L'Iran et l'AIEA conviennent d'un calendrier pour lever un obstacle à la relance de l'accord sur le nucléaire

i24NEWS

2 min
Le directeur général Rafael Grossi de l'Organisation internationale de l'énergie atomique (AIEA) s'entretient avec le ministre iranien des Affaires étrangères Hossein Amirabdollahian, lors de leur réunion à Téhéran, le 5 mars 2022
AP PhotoLe directeur général Rafael Grossi de l'Organisation internationale de l'énergie atomique (AIEA) s'entretient avec le ministre iranien des Affaires étrangères Hossein Amirabdollahian, lors de leur réunion à Téhéran, le 5 mars 2022

Rafael Grossi "rendra compte de sa conclusion lors de la réunion du Conseil des gouverneurs", le 6 juin

L'Iran et l'Agence internationale de l'énergie atomique (AIEA) sont convenus samedi d'un mécanisme visant à régler des questions en suspens pouvant amener notamment à des éclaircissements sur la présence de matière nucléaire dans des sites iraniens non déclarés, qui supprimeraient un obstacle à la relance de l'accord sur le nucléaire iranien.

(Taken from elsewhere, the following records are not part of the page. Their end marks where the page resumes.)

(** C35: [set_page_links] stores the zone, the node and the section of a page so that each
    is read back, and keeps the flag bits, the last cpu and the tag. *)
Theorem page_links_roundtrip flags zone node pfn :
  is_u64 flags -> 0 <= zone < 2 ^ f_width ZONES -> 0 <= node < 2 ^ f_width NODES ->
  0 <= pfn_to_section_nr pfn < 2 ^ f_width SECTIONS ->
  let flags' := set_page_links flags zone node pfn in
  is_u64 flags' /\ page_zonenum flags' = zone /\ page_to_nid flags' = node /\
  page_to_section flags' = pfn_to_section_nr pfn /\ folio_last_cpupid flags' = folio_last_cpupid flags /\
  (forall on, page_kasan_tag on flags' = page_kasan_tag on flags) /\
  (forall i, 0 <= i -> in_field ZONES i = false -> in_field NODES i = false -> in_field SECTIONS i = false ->
    Z.testbit flags' i = Z.testbit flags i).
Proof.
  intros Hu Hz Hn Hs flags'. layout. unfold flags', set_page_links, set_page_section, set_page_node, set_page_zone.
  unfold page_to_nid, page_to_section, folio_last_cpupid, page_kasan_tag. rewrite page_zonenum_ok.
  match goal with |- context [Z.land (Z.shiftr ?w (f_shift ZONES)) (f_mask ZONES)] => fold (field_get ZONES w) end.
  split_and!.
  - by repeat apply field_set_u64.
  - rewrite !(field_get_other _ ZONES) by auto using disjoint_sym. rewrite field_get_set by done. apply mask_id; [by apply wf_width|done].
  - rewrite (field_get_other SECTIONS NODES) by auto using disjoint_sym. rewrite field_get_set by done. apply mask_id; [by apply wf_width|done].
  - rewrite field_get_set by done. apply mask_id; [by apply wf_width|done].
  - by rewrite !(field_get_other _ LAST_CPUPID) by auto using disjoint_sym.
  - intros on. by rewrite !(field_get_other _ KASAN_TAG) by auto using disjoint_sym.
  - intros i Hi Ez En Es. rewrite !testbit_field_set by done. by rewrite Ez, En, Es.
Qed.

Lemma tag_loop_applied races flags tag :
  exists before, races = before ++ snd (tag_loop races flags tag) /\
    fst (tag_loop races flags tag) = field_set KASAN_TAG tag (fold_left (fun w race => race w) before flags).
Proof.
  revert flags. induction races as [|race races IH]; intros flags; [by exists []|]. cbn [tag_loop].
  destruct (Z.eqb_spec (race flags) flags) as [E|].
  - exists [race]. cbn. by rewrite E.
  - destruct (IH (race flags)) as (before & Hr & Hf). exists (race :: before). cbn. by rewrite <- Hr.
Qed.

(** C34: [page_kasan_tag_set] stores the tag whatever other cpus do to the flags meanwhile,
    and loses none of their changes: the word is the one they have left, with the tag
    exchanged.  Each attempt that fails is due to one of them. *)
Theorem kasan_tag_set_exact races flags tag :
  0 <= tag < 256 ->
  let r := page_kasan_tag_set true races flags tag in
  exists before, races = before ++ snd r /\ page_kasan_tag true (fst r) = tag /\
    same_outside KASAN_TAG (fst r) (fold_left (fun w race => race w) before flags).
Proof.
  intros Ht r. layout. destruct (tag_loop_applied races flags (Z.lxor tag 255)) as (before & Hr & Hf).
  exists before. unfold r, page_kasan_tag_set, page_kasan_tag. rewrite Hf. split; [done|]. split; [|by apply field_set_outside].
  rewrite field_get_set by done. unfold f_mask. rewrite tag_width.
  apply Z.bits_inj'. intros i Hi. rewrite Z.lxor_spec, Z.land_spec, Z.lxor_spec. change 255 with (Z.ones 8).
  rewrite Z.testbit_ones by lia. rewrite (proj2 (Z.leb_le 0 i)) by done. cbn [andb]. destruct (Z.ltb_spec i 8).
  - by destruct (Z.testbit tag i).
  - rewrite (Z.bits_above_log2 tag i); [done|lia|]. destruct (Z.eq_dec tag 0) as [->|]; [cbn; lia|].
    assert (Z.log2 tag < 8) by (apply Z.log2_lt_pow2; lia). lia.
Qed.
(* ===== verification/BootState.v ===== *)
(** The state of the booting kernel ([init/main.c]): its memory, its static
    variables and what happened so far.

    Strings are pointers into the memory, as in the code, since the parser of the
    command line works in place and the arrays for init keep pointers into it.
    [b_trace] lists the calls to other subsystems and other visible events, the
    newest first. *)

From S2P Require Import Prelude CStrings.

(** [include/linux/kernel.h] *)
Inductive system_states :=
| SYSTEM_BOOTING
| SYSTEM_SCHEDULING
| SYSTEM_FREEING_INITMEM
| SYSTEM_RUNNING
| SYSTEM_HALT
| SYSTEM_POWER_OFF
| SYSTEM_RESTART
| SYSTEM_SUSPEND.

Inductive boot_event :=
| Ran (routine : string) (irqs_off : bool)       (* a routine of another subsystem *)
| Parsing (doing : string) (line : list Z)       (* parse_args() on a command line *)
| InitLevel (name : string)                      (* trace_initcall_level() *)
| InitCall (fn : Z) (preempt : Z) (irqs_off : bool)   (* with the state it is called in *)
| InitWarn (fn : Z) (msg : string)               (* WARN() after an initcall *)
| Ctor (fn : Z)                                  (* a constructor linked into the kernel *)
| StateSet (st : system_states)                  (* an assignment to system_state *)
| Execve (path : list Z) (argv envp : list Z)    (* kernel_execve(): pointers *)
| Printk (msg : string)
| Notice (text : list Z).                        (* the text of a string in memory *)

Record boot := mkBoot {
  b_mem : mem;
  argv_init : list Z;                 (* arrays of pointers, 0 is NULL *)
  envp_init : list Z;
  panic_later : option string;
  panic_param : Z;
  execute_command : Z;
  ramdisk_execute_command : Z;
  reset_devices : Z;
  console_loglevel : Z;
  initrd_start : Z;
  initrd_end : Z;
  bootconfig_found : bool;
  initargs_offs : Z;
  extra_command_line : Z;
  extra_init_args : Z;
  saved_command_line : Z;
  saved_command_line_len : Z;
  static_command_line : Z;
  early_done : bool;                  (* done of parse_early_param() *)
  rodata_enabled : bool;
  blacklisted_initcalls : list Z;     (* the buf of each entry, newest first *)
  preempt_count : Z;
  irqs_disabled : bool;
  early_boot_irqs_disabled : bool;
  system_state : system_states;
  initcall_debug : bool;
  randomize_kstack_offset : bool;     (* the static key *)
  task_flags : gmap Z Z;              (* flags of the threads, by task pointer *)
  kthreadd_task : Z;
  kthreadd_done : bool;               (* the completion *)
  gfp_allowed_mask : Z;
  cad_pid : Z;
  b_trace : list boot_event;
}.
#[global] Instance eta_boot : Eta boot := fun s =>
  mkBoot (b_mem s) (argv_init s) (envp_init s) (panic_later s) (panic_param s)
    (execute_command s) (ramdisk_execute_command s) (reset_devices s) (console_loglevel s)
    (initrd_start s) (initrd_end s) (bootconfig_found s) (initargs_offs s)
    (extra_command_line s) (extra_init_args s) (saved_command_line s)
    (saved_command_line_len s) (static_command_line s) (early_done s) (rodata_enabled s)
    (blacklisted_initcalls s) (preempt_count s) (irqs_disabled s)
    (early_boot_irqs_disabled s) (system_state s) (initcall_debug s) (randomize_kstack_offset s)
    (task_flags s) (kthreadd_task s) (kthreadd_done s) (gfp_allowed_mask s) (cad_pid s) (b_trace s).

Notation Boot := (Kern boot).

Definition emit (e : boot_event) : Boot unit := modify (fun s => s <| b_trace ::= cons e |>).
Definition ran (routine : string) : Boot unit := off ← gets irqs_disabled; emit (Ran routine off).
Definition printk (msg : string) : Boot unit := emit (Printk msg).
Definition set_system_state (st : system_states) : Boot unit :=
  modify (fun s => s <| system_state := st |>);; emit (StateSet st).
Definition panic {A} : Boot A := crashed KernelPanic.

(** [panic()] for the user to read: whether anyone can depends on [console_init]. *)
Definition has_console (s : boot) : bool :=
  existsb (fun e => if e is Ran r _ then bool_decide (r = "console_init"%string) else false) (b_trace s).
Definition panic_told {A} : Boot A :=
  seen ← gets has_console;
  crashed (if (seen : bool) then KernelPanic else SilentPanic).

(** What code of other subsystems leaves alone: the variables of this file. *)
Record steady (s s' : boot) : Prop := {
  sd_argv : argv_init s' = argv_init s;
  sd_envp : envp_init s' = envp_init s;
  sd_late : panic_later s' = panic_later s;
  sd_execute : execute_command s' = execute_command s;
  sd_ramdisk : ramdisk_execute_command s' = ramdisk_execute_command s;
  sd_saved : saved_command_line s' = saved_command_line s;
  sd_len : saved_command_line_len s' = saved_command_line_len s;
  sd_black : blacklisted_initcalls s' = blacklisted_initcalls s;
  sd_debug : initcall_debug s' = initcall_debug s;
  sd_state : system_state s' = system_state s;
  sd_done : kthreadd_done s' = kthreadd_done s;
  sd_early : early_boot_irqs_disabled s' = early_boot_irqs_disabled s;
  sd_rodata : rodata_enabled s' = rodata_enabled s;
}.
#[global] Instance steady_refl : Reflexive steady.
Proof. by intros s. Qed.
#[global] Instance steady_trans : Transitive steady.
Proof. intros s1 s2 s3 [] []. split; congruence. Qed.

(** ** Memory accesses *)
Definition c_string (p : Z) : Boot (list Z) := r ← gets (fun s => cstring (b_mem s) p); deref OutOfBounds r.
Definition put_mem (r : option mem) : Boot unit := m ← deref OutOfBounds r; modify (fun s => s <| b_mem := m |>).
Definition store_at (p : Z) (bs : list Z) : Boot unit := r ← gets (fun s => store (b_mem s) p bs); put_mem r.
Definition strcpy_at (to from : Z) : Boot unit := r ← gets (fun s => strcpy (b_mem s) to from); put_mem r.

(** [arr\[i\]] and [arr\[i\] = p] of an array of pointers. *)
Definition slot (arr : list Z) (i : nat) : Boot Z := deref OutOfBounds (arr !! i).
Definition put_slot (arr : list Z) (i : nat) (p : Z) : Boot (list Z) :=
  if (i <? length arr)%nat then mret (<[i := p]> arr) else crashed OutOfBounds.

(** ** The boot-time allocator (mm/memblock.c): the address, or NULL *)
Class Memblock := memblock_find : boot -> Z -> Z.
Class MemblockOk `{Memblock} : Prop := {
  memblock_fresh s n a : memblock_find s n = a -> a <> 0 ->
    0 < a /\ forall i, (i < Z.to_nat n)%nat -> b_mem s !! (a + Z.of_nat i) = None;
}.

Definition memblock_alloc `{Memblock} (n : Z) : Boot Z :=
  a ← gets (fun s => memblock_find s n);
  (if truthy a then modify (fun s => s <| b_mem ::= fun m => write_bytes m a (replicate (Z.to_nat n) 0) |>) else mret tt);;
  mret a.

Fixpoint forget (m : mem) (a : Z) (n : nat) : mem :=
  match n with
  | O => m
  | S n => delete a (forget m (a + 1) n)
  end.
Definition memblock_free (a n : Z) : Boot unit :=
  modify (fun s => s <| b_mem ::= fun m => forget m a (Z.to_nat n) |>).

(** ** Running the accesses *)
Section Run.
Implicit Types (s : boot).

Lemma c_string_run s p x : str_at (b_mem s) p x -> c_string p s = Done x s.
Proof. intros Hx. unfold c_string. kernel_unfold. by rewrite (cstring_at _ _ _ Hx). Qed.

Lemma store_at_run s p bs :
  owned (b_mem s) p (length bs) -> store_at p bs s = Done tt (s <| b_mem := write_bytes (b_mem s) p bs |>).
Proof. intros Hp. unfold store_at, put_mem. kernel_unfold. by rewrite (store_ok _ _ _ Hp). Qed.

Lemma strcpy_at_run s to from x :
  str_at (b_mem s) from x -> owned (b_mem s) to (S (length x)) ->
  strcpy_at to from s = Done tt (s <| b_mem := write_bytes (b_mem s) to (x ++ [0]) |>).
Proof.
  intros Hx Ho. unfold strcpy_at, put_mem, strcpy. kernel_unfold. rewrite (cstring_at _ _ _ Hx). cbn.
  rewrite store_ok; [done|]. rewrite length_app. cbn. by rewrite Nat.add_1_r.
Qed.

Lemma memblock_alloc_run `{Memblock} s n :
  let a := memblock_find s n in
  memblock_alloc n s
  = Done a (if truthy a then s <| b_mem ::= fun m => write_bytes m a (replicate (Z.to_nat n) 0) |> else s).
Proof. unfold memblock_alloc. kernel_unfold. by destruct (truthy _). Qed.

(** A successful allocation: [n] new bytes. *)
Lemma alloc_done `{Memblock} `{!MemblockOk} s n :
  let a := memblock_find s (Z.of_nat n) in
  a <> 0 -> memblock_alloc (Z.of_nat n) s = Done a (s <| b_mem := write_bytes (b_mem s) a (replicate n 0) |>) /\
    forall i, (i < n)%nat -> b_mem s !! (a + Z.of_nat i) = None.
Proof.
  intros a Ha. rewrite memblock_alloc_run. fold a. rewrite (proj2 (truthy_true _) Ha), Nat2Z.id. split; [done|].
  destruct (memblock_fresh s _ a eq_refl Ha) as [_ Hf]. by rewrite Nat2Z.id in Hf.
Qed.

Lemma forget_lookup m a n x :
  forget m a n !! x = if decide (a <= x < a + Z.of_nat n) then None else m !! x.
Proof.
  revert a. induction n as [|n IH]; intros a; cbn [forget]; [by rewrite decide_False by lia|].
  destruct (decide (x = a)) as [->|Hne].
  - rewrite lookup_delete_eq. by rewrite decide_True by lia.
  - rewrite lookup_delete_ne, IH by done. repeat case_decide; try done; lia.
Qed.

(** What is written to fresh memory and freed again is gone. *)
Lemma forget_write m a bs :
  (forall i, (i < length bs)%nat -> m !! (a + Z.of_nat i) = None) -> forget (write_bytes m a bs) a (length bs) = m.
Proof.
  intros Hm. apply map_eq. intros x. rewrite forget_lookup, lookup_write_bytes.
  case_decide as Hx; [|done]. specialize (Hm (Z.to_nat (x - a)) ltac:(lia)).
  by replace (a + Z.of_nat (Z.to_nat (x - a))) with x in Hm by lia.
Qed.
End Run.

Onze mois après le début des pourparlers indirects entre l'Iran et les États-Unis sur la relance de l'accord de 2015 à Vienne, les négociateurs tentent de régler les dernières questions épineuses en quelques jours, les puissances occidentales affirmant que le temps presse, les avancées nucléaires de l'Iran étant sur le point de rendre l'accord futile.

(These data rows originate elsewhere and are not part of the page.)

Lemma view_step t ts s s' args env :
  init_view (t :: ts) s args env -> boot_inv (t :: ts) s ->
  (length args < MAX_INIT_ARGS)%nat -> (length env <= MAX_INIT_ENVS)%nat ->
  kept_outside (t_param t) (t_extent t) (b_mem s) (b_mem s') -> handled t s s' ->
  init_view ts s' (next_args t args) (next_env t env).
Proof.
  intros [(a & ps & Ha & HA & Hps) (qs & HE & Hqs) Hl] [_ _ _ _ Htok Hap] Hla Hle Hk Hh.
  pose proof (view_kept _ _ _ _ _ _ Hk Hps) as Hps'. pose proof (view_kept _ _ _ _ _ _ Hk Hqs) as Hqs'.
  pose proof (Forall2_length _ _ _ Hps') as Lp. pose proof (Forall2_length _ _ _ Hqs') as Lq.
  assert (str_at (b_mem s') (t_param t) (t_text t) -> safe_string ts (b_mem s') (t_param t) (t_text t)) as Hnew.
  { intros Hx. pose proof (ta_pos _ _ (Forall_inv Htok)) as Hp.
    destruct (new_entry t ts (b_mem s') Hp Hx Hap) as [?|(y & Hy)]; [lia|].
    by rewrite (str_at_unique _ _ _ _ Hx (proj1 (proj2 Hy))). }
  unfold handled in Hh. unfold next_args, next_env. rewrite Hl in Hh. destruct (fate t).
  - destruct Hh as (A & E & P). split; rewrite ?A, ?E, ?P; [by exists a, ps|by exists qs|done].
  - destruct Hh as (A & E & P). split; rewrite ?A, ?E, ?P; [|by exists qs|done].
    exists a, []. split_and!; [done| |constructor]. rewrite HA, clear_padded by lia. done.
  - destruct Hh as (Hx & A & i & c & Hslot & _ & E & P). specialize (Hnew Hx).
    destruct (env_slot_padded ts (b_mem s') (t_param t) (t_text t) (S (length (t_name t))) (S (S MAX_INIT_ENVS)) qs env 0)
      as (j & qs' & Hs2 & Hins & Hf & _); [done|lia|lia|done|].
    rewrite HE, Hs2 in Hslot. injection Hslot as <- <-. split; [rewrite A; by exists a, ps| |by rewrite P].
    exists qs'. split; [|done]. by rewrite E, HE.
  - destruct Hh as (Hx & E & i & c & Hslot & _ & A & P). specialize (Hnew Hx).
    assert (arg_slot (a :: padded (S MAX_INIT_ARGS) ps) 0 false = Some (S (length ps), false)) as Hs2.
    { rewrite <- (app_nil_r (a :: _)). apply (arg_slot_padded (a :: ps) 0 (S (S MAX_INIT_ARGS))); cbn [length]; [|lia|lia].
      constructor; [done|]. by eapply nonzero_strings. }
    rewrite HA, Hs2 in Hslot. injection Hslot as <- <-. split; [|rewrite E; by exists qs|by rewrite P].
    exists a, (ps ++ [t_param t]). split_and!; [done| |by apply Forall2_app; [|apply Forall2_cons]].
    rewrite A, HA. cbn. by rewrite padded_snoc by lia.
Qed.

(** C11: Up to the limit, init gets what it should: of the options before [--] that no
    subsystem claims, those with a value become environment variables, a later value
    replacing an earlier one of the same name, and the others arguments; an [init=]
    or [rdinit=] drops the arguments before it.  Nothing else reaches the arrays and
    no panic is announced. *)
Theorem options_reach_init ts s args env :
  boot_inv ts s -> init_view ts s args env ->
  (length args + length ts <= MAX_INIT_ARGS)%nat -> (length env + length ts <= S MAX_INIT_ENVS)%nat ->
  wp (run_boot_args (BeforeDashes <$> ts)) (fun _ s' => init_view [] s' (init_args args ts) (init_env env ts)) s.
Proof.
  revert s args env. induction ts as [|t ts IH]; intros s args env Hs Hv Ha He; [by apply wp_ret|].
  cbn [fmap list_fmap run_boot_args run_boot_arg length] in *. rewrite wp_bind.
  eapply wp_mono; [|by eapply unknown_spec]. intros r s' (_ & Hk & Hh).
  apply IH; [by eapply handled_inv|eapply view_step; try done; lia| |].
  - unfold next_args. destruct (fate t); rewrite ?length_app; cbn; lia.
  - assert (forall x n e, length (put_env x n e) <= S (length e))%nat as Hp.
    { intros x n e. induction e as [|y e IHe]; cbn; [lia|]. destruct (same_start x y n); cbn; lia. }
    unfold next_env. destruct (fate t); try lia. specialize (Hp (t_text t) (S (length (t_name t))) env). lia.
Qed.

(** Arguments go to the free slots before a leftover one. *)
Lemma fill_before_leftover ts s a qs p :
  a <> 0 -> p <> 0 -> Forall (fun q => q <> 0) qs -> (length qs + length ts < MAX_INIT_ARGS)%nat ->
  boot_inv ts s -> panic_later s = None -> Forall (fun t => fate t = ToArg) ts ->
  argv_init s = a :: padded (MAX_INIT_ARGS - 1) qs ++ [p; 0] ->
  wp (run_boot_args (BeforeDashes <$> ts)) (fun _ s' =>
    panic_later s' = None /\ argv_init s' = a :: padded (MAX_INIT_ARGS - 1) (qs ++ map t_param ts) ++ [p; 0]) s.
Proof.
  intros Ha Hp. revert s qs. induction ts as [|t ts IH]; intros s qs Hqs Hlen Hs Hl Hf HA.
  { apply wp_ret. by rewrite app_nil_r. }
  cbn [fmap list_fmap run_boot_args run_boot_arg length] in *. rewrite wp_bind. inversion_clear Hf as [|?? Ht Hts].
  eapply wp_mono; [|by eapply unknown_spec]. intros r s' (_ & Hk & Hh). pose proof (handled_inv _ _ _ _ Hs Hk Hh) as Hs'.
  unfold handled in Hh. rewrite Ht, Hl in Hh. destruct Hh as (_ & _ & i & c & Hslot & _ & A & P).
  assert (arg_slot (a :: padded (MAX_INIT_ARGS - 1) qs ++ [p; 0]) 0 false = Some (S (length qs), false)) as Hs2.
  { rewrite app_comm_cons. apply (arg_slot_padded (a :: qs) 0 (S (MAX_INIT_ARGS - 1))); cbn [length]; [by constructor|lia|lia]. }
  rewrite HA, Hs2 in Hslot. injection Hslot as <- <-. cbn [map].
  replace (qs ++ t_param t :: map t_param ts) with ((qs ++ [t_param t]) ++ map t_param ts) by by rewrite <- app_assoc.
  apply IH; [|rewrite length_app; cbn; lia|done|done|done|].
  - apply Forall_app. split; [done|]. repeat constructor. pose proof (ta_pos _ _ (Forall_inv (bi_tokens _ _ Hs))). lia.
  - rewrite A, HA, insert_cons. f_equal. rewrite insert_app_l by (unfold padded; rewrite length_app, length_replicate; lia).
    by rewrite padded_snoc by lia.
Qed.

L'Agence a longtemps déclaré que l'Iran n'avait pas donné de réponses satisfaisantes concernant la présence de particules d'uranium sur certains sites mais samedi, une série d'échanges a été programmée après laquelle le chef de l'AIEA, Rafael Grossi, "s'efforcera de rendre compte de sa conclusion lors de la réunion du Conseil des gouverneurs" qui débutera le 6 juin.

"Nous sommes arrivés à la conclusion que l'Iran et l'AIEA échangeront des documents au plus tard à Khordad (mois iranien qui débute le 22 mai), afin de résoudre ces questions (...)", a indiqué le président de l'Organisation iranienne de l'énergie atomique (OIEA), Mohammad Eslami.

"Il n'y a pas d'échéance artificielle, pas de conclusion décidée à l'avance", pas de promesse que l'enquête sera classée à l'issue du processus en juin, a de son côté insisté M. Grossi en visite éclair à Téhéran où il s'est entretenu avec le ministre iranien des Affaires étrangères, Hossein Amir-Abdollahian et M. Eslami.

"Si l'Iran ne coopère pas, je ne cesserai pas de poser des questions", a-t-il averti, refusant toute pression "politique" de la part des négociateurs réunis à Vienne.